Beat elden ring months ago

>beat elden ring months ago
>get the itch to play again
>get past the tutorial and to limgrave
>remember all the areas and open spaces I will have to traverse
>close the game

Attached: elden fatigue.jpg (1920x1080, 292.49K)

All filler no killer.
Even DS2 had more heart.

It's a fatal flaw if playing a game just feels more like work than play to the point that just getting starting with it is wholly offputting.

Remember when people said they were gonna open the arena/colosseum for pvp near launch

yea it sucks because I actually missed quite a few things in my first playthrough, but the thought of having to play through all this shit again just to experience the things I missed seems so tedious..

Open World was a mistake.

>Open World was a mistake.
this. ER was not a bad attempt. the genre is just inherently boring.

If you're NG+ you don't at all have to go through all the side areas. I got to Mountain top of the giants in like 10 hours in my 2nd play thru. You can (and almost certainly will ) skip 90% of the game, which is another problem because NG+ is boring when you feel like there's so little in it that you actually WANT to do.

You can buttrush the game in 2-3 hours if you really wanna so what's the problem?
>b-but that means you can skip the entire game so what's the point
nothing, but you can pick and choose the places you want to go besides a few so just play the shit you like?

Open World is a shit idea for these types of games. Games like Minecraft do well open world, Elden Ring not at all.

we need more of the inter-connected metroidvania design; it's immersive as well as impressive. too bad most of them are linear with no sequence breaking, so just make boring planes for the non-linear experience.

yeah I tried NG+, but I'm just breezing through everything, I feel so overlevelled. I feel like just starting a new character would be better because the progression and challenge makes things more interesting.

I loved the open world of Elden Ring because I wholly immersed myself into it. I worked to explore every inch, every dungeon, and overcome every obstacle. It's one of those grand, epic adventures that I'll always hold dear because the 1st run through was magical. And tough to re-visit and enjoy the same way because you know what's ahead and what to go through. The open world concept is good for a 1st experience, of course it would fall apart after. I genuinely wished my playthrough wouldnt end.

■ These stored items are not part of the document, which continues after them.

Lemma rstrip_by_split (p : ascii -> bool) (l : list ascii) :
  exists post, l = rstrip_by p l ++ post /\ forallb p post = true.
Proof.
  unfold rstrip_by.
  destruct (lstrip_by_split p (rev l)) as (pre & Hl & Hpre).
  exists (rev pre). split.
  - rewrite <- rev_app_distr, <- Hl. symmetry. apply rev_involutive.
  - rewrite forallb_forall in *. intros x Hx. apply Hpre. now apply in_rev.
Qed.

Lemma rstrip_by_last (p : ascii -> bool) (l : list ascii) c r :
  rstrip_by p l = r ++ [c] -> p c = false.
Proof.
  unfold rstrip_by. intros H.
  apply (f_equal (@rev ascii)) in H.
  rewrite rev_involutive, rev_app_distr in H. simpl in H.
  exact (lstrip_by_head _ _ _ _ H).
Qed.

(** Stripping on the right keeps a head that is itself kept. *)
Lemma rstrip_by_head (p : ascii -> bool) (l : list ascii) c r :
  rstrip_by p l = c :: r -> exists r', l = c :: r'.
Proof.
  intros H. destruct (rstrip_by_split p l) as (post & Hl & _).
  rewrite H in Hl. simpl in Hl. eauto.
Qed.

Lemma strip_chars_trimmed (l : list ascii) : trimmed (strip_chars l).
Proof.
  unfold strip_chars. split; intros c r H.
  - destruct (rstrip_by_head _ _ _ _ H) as (r' & H').
    exact (lstrip_by_head _ _ _ _ H').
  - exact (rstrip_by_last _ _ _ _ H).
Qed.

Lemma strip_chars_split (l : list ascii) :
  exists pre post,
    l = pre ++ strip_chars l ++ post /\
    forallb isspace pre = true /\ forallb isspace post = true.
Proof.
  unfold strip_chars.
  destruct (lstrip_by_split isspace l) as (pre & Hl & Hpre).
  destruct (rstrip_by_split isspace (lstrip_by isspace l)) as (post & Hm & Hpost).
  exists pre, post. repeat split; try assumption.
  rewrite <- Hm. exact Hl.
Qed.

Lemma is_at_spec (c : ascii) : is_at c = true <-> c = "@"%char.
Proof. unfold is_at. apply Ascii.eqb_eq. Qed.

End PyStrFacts.

(** ** [clean_company_name] *)

Section Clean_company_name.

Import PyStr Py GitHubScraper Words PyStrFacts.

Lemma clean_company_name_str (s : string) :
  clean_company_name (JStr s) =
  inr (string_of_list_ascii
         (map upper_char (lstrip_at (strip_chars (list_ascii_of_string s))))).
Proof.
  unfold clean_company_name, truthy.
  destruct (String.eqb_spec s "") as [-> | _]; [reflexivity|].
  cbn [negb]. unfold upper, strip.
  now rewrite !list_ascii_of_string_of_list_ascii.
Qed.

(** C1, as the code has it: an absent company gives the empty string, and
    a string [s] splits as leading white space, a run of ["@"], a core that
    does not start with ["@"], and trailing white space, the middle part
    being [s] trimmed; the result is the core in upper case.  Every leading
    ["@"] is stripped, not only the first. *)
Theorem clean_company_name_strips_every_at :
  clean_company_name JNull = inr "" /\
  forall s : string,
  exists pre ats core post : list ascii,
    list_ascii_of_string s = pre ++ (ats ++ core) ++ post /\
    forallb isspace pre = true /\
    forallb isspace post = true /\
    trimmed (ats ++ core) /\
    forallb is_at ats = true /\
    (forall r, core <> "@"%char :: r) /\
    clean_company_name (JStr s) =
    inr (string_of_list_ascii (map upper_char core)).
Proof.
  split; [reflexivity|]. intros s.
  destruct (strip_chars_split (list_ascii_of_string s))
    as (pre & post & Hs & Hpre & Hpost).
  destruct (lstrip_by_split is_at (strip_chars (list_ascii_of_string s)))
    as (ats & Hmid & Hats).
  exists pre, ats, (lstrip_at (strip_chars (list_ascii_of_string s))), post.
  unfold lstrip_at at 1 2. rewrite <- Hmid.
  repeat split; try assumption.
  - apply strip_chars_trimmed.
  - apply strip_chars_trimmed.
  - intros r Hr. apply lstrip_by_head in Hr. discriminate Hr.
  - apply clean_company_name_str.
Qed.

(** C1, as the specification words it, fails on a company that starts
    with two ["@"]: the code strips both. *)
Lemma clean_company_name_single_at_counterexample :
  clean_company_name (JStr "@@a") = inr "A" /\
  company_as_specified (Some "@@a") = "@A" /\
  clean_company_name (JStr "@@a") <> inr (company_as_specified (Some "@@a")).
Proof.
  repeat split; try reflexivity.
  vm_compute. intros H. discriminate H.
Qed.

End Clean_company_name.

(** ** [_make_request] *)

Section Make_request.

Import Py GitHubScraper Words.

Variable rq : request.

Lemma request_loop_hits (hits rest : list exchange) (done : list event) :
  Forall rate_limit_hit hits ->
  request_loop rq (hits ++ rest) done = request_loop rq rest (done ++ waits rq hits).
Proof.
  intros Hhits. revert done.
  induction Hhits as [|x hits (Hst & Hhdr & Hfloat & Hsleep) _ IH];
    intros done.
  - cbn. now rewrite app_nil_r.
  - cbn [app request_loop]. rewrite Hst. cbn [Z.eqb Pos.eqb].
    assert (Hreset : reset_time (rate_limit_reset (reply x)) = inr (reset_epoch x)).
    { unfold reset_epoch. revert Hhdr.
      destruct (rate_limit_reset (reply x)); cbn; congruence. }
    rewrite Hreset. unfold sleep_time. rewrite Hfloat, Hsleep. cbn [orb].
    rewrite IH. f_equal. cbn [waits flat_map app].
    now rewrite <- !app_assoc.
Qed.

Technically it hasnt ended because Im perma-stuck on Radagon and Elden Beast. How do you guys do it? Over 120+ hours on my file and I still cant beat them. I'm dual wielding Urumi (S Rank Dex Scaling) + Nightrider's Flail (Godly bleed and I switch between them on the fly) but I genuinely hate how these bosses are designed. Radagon is OK, you can stagger him its whatever until he goes pure apeshit with some moves. Then there's Elden Beast. lol. this fight is fucking torturous.
I could easily beat Genichiro hitless in order to get a crack at Isshin, but Elden Ring (and by extension, Souls) gameplay is so rudimentary that boss fights just straight up arent enjoyable. Always been that way for me

yeah forgot to mention, maybe it would have been better if ER was a tighter experience. but it was incredible to see the map expand and expand whenever you came across a new continent. The game may be too big for its own good but that serves to its benefit as well. Super contradictory I know, but I loved Elden Ring. Called off work 2 days in a row to play it when it released

rabi-ribi seems like the most non-linear metroidvania aside from Super Metroid hacks.

elden beast's moves are super telegraphed and easy to dodge. Just take it slow to learn his moves, he only has like 3 or 4 he regularly uses

Open world curse. Fuck miasme-hack-zaki.

>I loved the open world of Elden Ring because I wholly immersed myself into it.
new pasta? the only open world games i ever really liked were RDR and maybe MGSV

no its my genuine opinion. i went through the whole thing blind, not looking up any videos about lore or cool features until I was very deep into the game. I think I was just caught up in the hype of Elden Ring actually being released (i pre ordered it a few minutes before it officially released) that i fell in love with it. I cant bring myself to go back and finish it or continue my Guts strength playthrough, but the 1st experience really was magical.
RDR and MGSV are great open worlds too

>another overhyped game that everyone thought was the best game of the century but months later is an okayish game with big flaws
Yaaawn

100%ing the game was such a slog. When I replay I'm using the interactive map so I can see what stuff is skippable (all those "ruins" overworld locations with the stupid cellars that blend into the stones drive me crazy. most of the mini-dungeons are also terrible).

ER is great for a playthrough or two, but it's not a replayable game because of the padding. I miss when things were short and to the point like DS2 and DS3.

>The game may be too big for its own good

It has less traversable area than a WoW expansion, it's just slow.

I bet there's a mod that deletes everything but the legacy dungeons from the game.